Para fundamentar o recurso no TRF4, o movimento popular auxiliado por assistentes sociais apresentou gráficos destacando a real necessidade dos moradores, que foram divididos em 4 grupos:
1 – Pessoas que estão cadastradas para receber os imóveis do programa Minha Casa, Minha Vida;
2 – Pessoas que estavam assistidas pelo programa Aluguel social da Prefeitura de Campos e que foram despejadas;
3 – Pessoas que estão contempladas com algum programa social, como auxílio emergencial do governo Federal, mas que a quantia é ínfima e insuficiente para pagar aluguel;
4 – Pessoas completamente desassistidas de qualquer programa social em todos os níveis, municipal, estadual ou federal.
“As pessoas que estavam no aluguel social foram despejadas por falta de pagamento. Apesar do atual prefeito Wladimir Garotinho manter os pagamentos deste ano em dia, tem oito meses de atrasos do governo Rafael Diniz que não foram pagos e essas pessoas foram despejadas dos imóveis de forma totalmente ilegal, como acontece nas favelas e comunidades pobres”, destaca a advogada Rafaelly Galossi.
Outro fato levado em conta pelo desembargador, foi o fato que em pleno agravamento da pandemia do novo coronavírus, a desocupação deixaria milhares de pessoas em situação de extrema vulnerabilidade em termos de saúde pública.
A decisão não tem caráter definitivo, mas permite que os moradores ganhem tempo até que as chaves das casas sejam definitivamente entregues pela Caixa Econômica Federal.
A ESTRELA SOBE
A esquerda universitária de Campos segue uma trajetória virtuosa diante do afastamento da classe política local das políticas sociais abrangentes, no momento em que a pandemia do novo coronavírus e a retração econômica empobrece ainda mais a cidade.

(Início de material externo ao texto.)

Lemma ring_pop_empty T r spurious fuel :
  ring_at T r [] → (0 < fuel)%nat →
  ring_pop_loop fuel spurious r (ring_tail r) = Some (None, r).
Proof.
  intros Hr Hf. destruct fuel as [|fuel]; [lia|]. simpl.
  by destruct (pop_cell T r [] Hr) as (c & -> & -> & _).
Qed.

(** The ring is a bounded queue, however often the weak CAS fails: [S n]
    iterations are enough for [n] spurious failures. *)
#[export] Program Instance ring_queue (n : nat) : BoundedQueue nkit_ring_t := {|
  bq_push r x := nkit_ring_push (S n) n r x;
  bq_pop r := nkit_ring_pop (S n) n r;
  bq_cap := ring_capacity;
  bq_rep := ring_rep;
|}.
Next Obligation. intros n r q [T Hr]. apply Hr. Qed.
Next Obligation.
  intros n r q x [T Hr] Hlt.
  destruct (ring_push_loop_ok T r q x n (S n)) as (r' & ? & ? & ?); auto with lia.
  exists r'. split_and!; auto. by exists T.
Qed.
Next Obligation.
  intros n r q x [T Hr] Hfull. eapply ring_push_full; eauto with lia.
Qed.
Next Obligation.
  intros n r x q [T Hr].
  destruct (ring_pop_loop_ok T r x q n (S n)) as (r' & ? & ? & ?); auto with lia.
  exists r'. split_and!; auto. by exists (T + 1).
Qed.
Next Obligation. intros n r [T Hr]. eapply ring_pop_empty; eauto with lia. Qed.

(** ** Creation *)

Lemma init_cells_length c : 0 ≤ c → Z.of_nat (length (init_cells c)) = c.
Proof. intros. unfold init_cells. rewrite length_map, length_seq. lia. Qed.

Lemma init_cells_lookup c i :
  0 ≤ i < c → init_cells c !! Z.to_nat i = Some (mk_cell i 0).
Proof.
  intros Hi. unfold init_cells. rewrite list_lookup_fmap.
  rewrite lookup_seq_lt by lia. simpl. do 2 f_equal. lia.
Qed.

Lemma fresh_ring_rep k arena :
  1 ≤ k < 64 → ring_at 0 (mk_ring 0 0 (2 ^ k) (2 ^ k - 1) (init_cells (2 ^ k)) arena) [].
Proof.
  intros Hk. assert (2 ^ k ≤ 2 ^ 63) by (apply Z.pow_le_mono_r; lia).
  split; simpl; auto; try lia.
  - by exists k.
  - by rewrite init_cells_length by lia.
  - intros i Hi. rewrite Z.mod_small, init_cells_lookup by lia.
    eexists. split; [done|]. unfold cell_for. simpl.
    rewrite u64_small; [done|unfold is_u64; lia].
Qed.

Outro fato relevante nesta trajetória, é que a esquerda saiu da pedra para inserir-se nas comunidades da periferia, mediante um movimento organizado.
Nos conjuntos Novo Horizonte, todas as iniciativas no campo jurídico foram deliberadas em assembleia comunitária, com ampla participação da comunidade.
O ambiente está inóspito para os políticos tradicionais da cidade, de forma que neste período de crise, apenas a esquerda universitária está conseguindo chegar aos despossuídos e conversar sem ser cobrada.
Neste sábado, 1º de maio, dia do Trabalhador, enquanto parte da classe política local curtia o feriado, onde estava a professora Natália Soares e o núcleo da esquerda universitária: participando da assembleia dos moradores dos conjuntos Novo Horizonte.
Assim como o direito não socorre aos que dormem, política não admite espaço vazio.